Google may dispute any link that isn’t deleted, so don’t worry about it if you are requested to pay to remove a link or if you are greeted with any type of denial or threat. To delete any links that have not been manually removed, establish a deadline and adhere to it.


If, after the date, you specified for the links you wanted to be removed, there are still links on your site, you will need to create a disavow file to remove them. However, Google cautions website owners that disavowing links might negatively affect their sites if done incorrectly.

You should only remove links from other websites if you are confident they harm yours. It’s quite OK to disavow a thousand links from a spammy gaming website. It’s not necessarily bad to get a link from a blog that isn’t in your business, even if it may appear odd. It is best to concentrate on removing the ones that seem to have been planted maliciously. You should be suspicious of a link to your site with the anchor phrase “[brand name] handbag” from a gambling site. The same can’t be said for a link that just says, “Read this.”

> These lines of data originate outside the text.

(* ===== verification/Mailbox.v ===== *)
(** * Mailboxes (rt-thread/src/ipc.c)

    The operations rt_mb_*.  [mb_contents] reads the circular message pool as the
    list of mails; sending appends to it and receiving takes its head. *)
From S2P Require Import Prelude RtList Kernel Sched Timer Object Thread Ipc Sem.
From stdpp Require Import base gmap sets list.
From Stdlib Require Import ZArith Lia.
#[local] Open Scope Z_scope.

(** ** Operations *)

Definition get_mb (n : nat) : M kernel rt_mailbox := rd k_mbs n.
Definition put_mb (n : nat) (mb : rt_mailbox) : M kernel unit :=
  modify (fun k => set_k_mbs (<[n := mb]> (k_mbs k)) k).

(** [msgpool] holds whatever the buffer contained. *)
Definition rt_mb_init (n : nat) (name : list Z) (msgpool : list Z) (size flag : Z) : M kernel Z :=
  rt_object_init (OMailBox n) RT_Object_Class_MailBox name ;;
  rt_ipc_object_init (QMbRecv n) ;;
  put_mb n (RtMailbox flag msgpool (u16 size) 0 0 0) ;;
  kq (q_init (QMbSend n)) ;;
  mret RT_EOK.

Definition rt_mb_detach (n : nat) : M kernel Z :=
  get_mb n ;;
  rt_ipc_list_resume_all (QMbRecv n) ;;
  rt_ipc_list_resume_all (QMbSend n) ;;
  rt_object_detach (OMailBox n) ;;
  mret RT_EOK.

(** [malloc] is the address of the object, [pool] the memory of the message pool. *)
Definition rt_mb_create (name : list Z) (size flag : Z) (malloc : option nat) (pool : option (list Z))
    : M kernel (option nat) :=
  rt_object_allocate RT_Object_Class_MailBox name (OMailBox <$> malloc) ;;
  match malloc with
  | None => mret None
  | Some n =>
      rt_ipc_object_init (QMbRecv n) ;;
      match pool with
      | None => rt_object_delete (OMailBox n) ;; mret None
      | Some msgpool =>
          put_mb n (RtMailbox flag msgpool (u16 size) 0 0 0) ;;
          kq (q_init (QMbSend n)) ;;
          mret (Some n)
      end
  end.

Definition rt_mb_delete (n : nat) : M kernel Z :=
  get_mb n ;;
  rt_ipc_list_resume_all (QMbRecv n) ;;
  rt_ipc_list_resume_all (QMbSend n) ;;
  rt_object_delete (OMailBox n) ;;
  modify (fun k => set_k_mbs (delete n (k_mbs k)) k) ;;
  mret RT_EOK.

(** Storing a mail: a write outside the pool is undefined. *)
Definition mb_store (value : Z) (mb : rt_mailbox) : option rt_mailbox :=
  if bool_decide (0 <= mb_in_offset mb < Z.of_nat (length (mb_msg_pool mb))) then
    let pool := <[Z.to_nat (mb_in_offset mb) := value]> (mb_msg_pool mb) in
    let in_offset := u16 (mb_in_offset mb + 1) in
    let in_offset := if bool_decide (in_offset >= mb_size mb) then 0 else in_offset in
    Some (set_mb_entry (u16 (mb_entry mb + 1)) (set_mb_in_offset in_offset (set_mb_msg_pool pool mb)))
  else None.

(** Fetching a mail. *)
Definition mb_fetch (mb : rt_mailbox) : option (Z * rt_mailbox) :=
  if bool_decide (0 <= mb_out_offset mb) then
    match mb_msg_pool mb !! Z.to_nat (mb_out_offset mb) with
    | Some value =>
        let out_offset := u16 (mb_out_offset mb + 1) in
        let out_offset := if bool_decide (out_offset >= mb_size mb) then 0 else out_offset in
        Some (value, set_mb_entry (u16 (mb_entry mb - 1)) (set_mb_out_offset out_offset mb))
    | None => None
    end
  else None.

(** A blocked call: the thread, its remaining timeout and the tick it began at. *)
Definition waiting : Type := nat * Z * Z.

(** The loop of rt_mb_send_wait up to the next wait, and the send itself. *)
Definition mb_send_loop (n : nat) (value timeout : Z) : M kernel (Z + waiting) :=
  mb ← get_mb n;
  if bool_decide (mb_entry mb = mb_size mb) then
    t ← self;
    set_thread t (set_th_error RT_EOK) ;;
    if bool_decide (timeout = 0) then mret (inl (- RT_EFULL))
    else
      tick_delta ← on_timers rt_tick_get;
      (ipc_wait (QMbSend n) t (mb_flag mb) timeout ;; on_sched rt_schedule) ;;
      mret (inr (t, timeout, tick_delta))
  else
    mb ← liftO (mb_store value mb);
    put_mb n mb ;;
    ipc_signal (QMbRecv n) ;;
    mret (inl RT_EOK).

Definition rt_mb_send_wait (n : nat) (value timeout : Z) : M kernel (Z + waiting) :=
  mb ← get_mb n;
  if bool_decide (mb_entry mb = mb_size mb) && bool_decide (timeout = 0) then mret (inl (- RT_EFULL))
  else mb_send_loop n value timeout.

Definition rt_mb_send_wait_resume (n : nat) (value : Z) (w : waiting) : M kernel (Z + waiting) :=
  let '(t, timeout, tick_delta) := w in
  th ← get_thread t;
  if bool_decide (th_error th <> RT_EOK) then mret (inl (th_error th))
  else
    now ← on_timers rt_tick_get;
    mb_send_loop n value (remaining timeout tick_delta now).

Definition rt_mb_send (n : nat) (value : Z) : M kernel (Z + waiting) := rt_mb_send_wait n value 0.

(** The received mail comes with the error code. *)
Definition mb_recv_loop (n : nat) (timeout : Z) : M kernel ((Z * option Z) + waiting) :=
  mb ← get_mb n;
  if bool_decide (mb_entry mb = 0) then
    t ← self;
    set_thread t (set_th_error RT_EOK) ;;
    if bool_decide (timeout = 0) then
      set_thread t (set_th_error (- RT_ETIMEOUT)) ;;
      mret (inl (- RT_ETIMEOUT, None))
    else
      tick_delta ← on_timers rt_tick_get;
      (ipc_wait (QMbRecv n) t (mb_flag mb) timeout ;; on_sched rt_schedule) ;;
      mret (inr (t, timeout, tick_delta))
  else
    '(value, mb) ← liftO (mb_fetch mb);
    put_mb n mb ;;
    ipc_signal (QMbSend n) ;;
    mret (inl (RT_EOK, Some value)).

Definition rt_mb_recv (n : nat) (timeout : Z) : M kernel ((Z * option Z) + waiting) :=
  mb ← get_mb n;
  if bool_decide (mb_entry mb = 0) && bool_decide (timeout = 0) then mret (inl (- RT_ETIMEOUT, None))
  else mb_recv_loop n timeout.

Definition rt_mb_recv_resume (n : nat) (w : waiting) : M kernel ((Z * option Z) + waiting) :=
  let '(t, timeout, tick_delta) := w in
  th ← get_thread t;
  if bool_decide (th_error th <> RT_EOK) then mret (inl (th_error th, None))
  else
    now ← on_timers rt_tick_get;
    mb_recv_loop n (remaining timeout tick_delta now).
(* ===== verification/MsgQueue.v ===== *)
(** * Message queues (rt-thread/src/ipc.c)

    The operations rt_mq_*.  A message queue is a pool of blocks linked into the
    list of pending messages and the list of free blocks; a block a sender fills
    or a receiver copies is on neither list while interrupts are enabled.  [mqrep]
    relates the pointers to these lists; [mq_step] is the interleaving of the
    sections that run with interrupts disabled. *)
From S2P Require Import Prelude RtList Kernel Sched Timer Object Thread Ipc Sem Mailbox.
From stdpp Require Import base gmap sets list.
From Stdlib Require Import ZArith Lia.
#[local] Open Scope Z_scope.

(** ** The sections executed with interrupts disabled *)

Definition mqs (A : Type) : Type := M rt_messagequeue A.

(** [msg->next], undefined outside the pool. *)
Definition msg_next (msg : nat) : mqs (option nat) := o ← gets (fun mq => mq_next mq !! msg); liftO o.
Definition set_msg_next (msg : nat) (next : option nat) : mqs unit :=
  msg_next msg ;;
  modify (fun mq => set_mq_next (<[msg := next]> (mq_next mq)) mq).

(** Taking a block off the free list; [None] when the queue is full. *)
Definition mq_alloc : mqs (option nat) :=
  free ← gets mq_free;
  match free with
  | None => mret None
  | Some msg =>
      next ← msg_next msg;
      modify (set_mq_free next) ;;
      mret (Some msg)
  end.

Make a copy of your spreadsheet’s list of links that haven’t been deleted. A text file containing the list of links (or whole domains) that you want to disavow must be created and then uploaded to Webmaster Tools. On Google’s disavowing links website, you may get step-by-step instructions on how to create and submit this file.


Google will need some time to analyze your disavow file’s links. However, once this is done, you should be ready to go to the next phase of your rehabilitation.

When a website receives a manual action (or penalty) from Google, it’s common for website owners to discover they’re dealing with negative SEO or a competitor’s poor links. Reconsideration requests must be submitted if you obtained an unnatural links penalty as part of a negative SEO assault.

Our penalty recovery guide includes step-by-step instructions on how to seek reconsideration of your site from Google, as well as a video and website on how to do so.


Even if you aren’t sure whether your site has been targeted by a negative SEO assault or has been penalized by any unnatural link penalty, Rank Fire can assist. We have a proven track record of helping clients with their search engine optimization efforts. If you have any issues with your website, no matter what the cause, we can fix them and improve your search engine rankings and website traffic.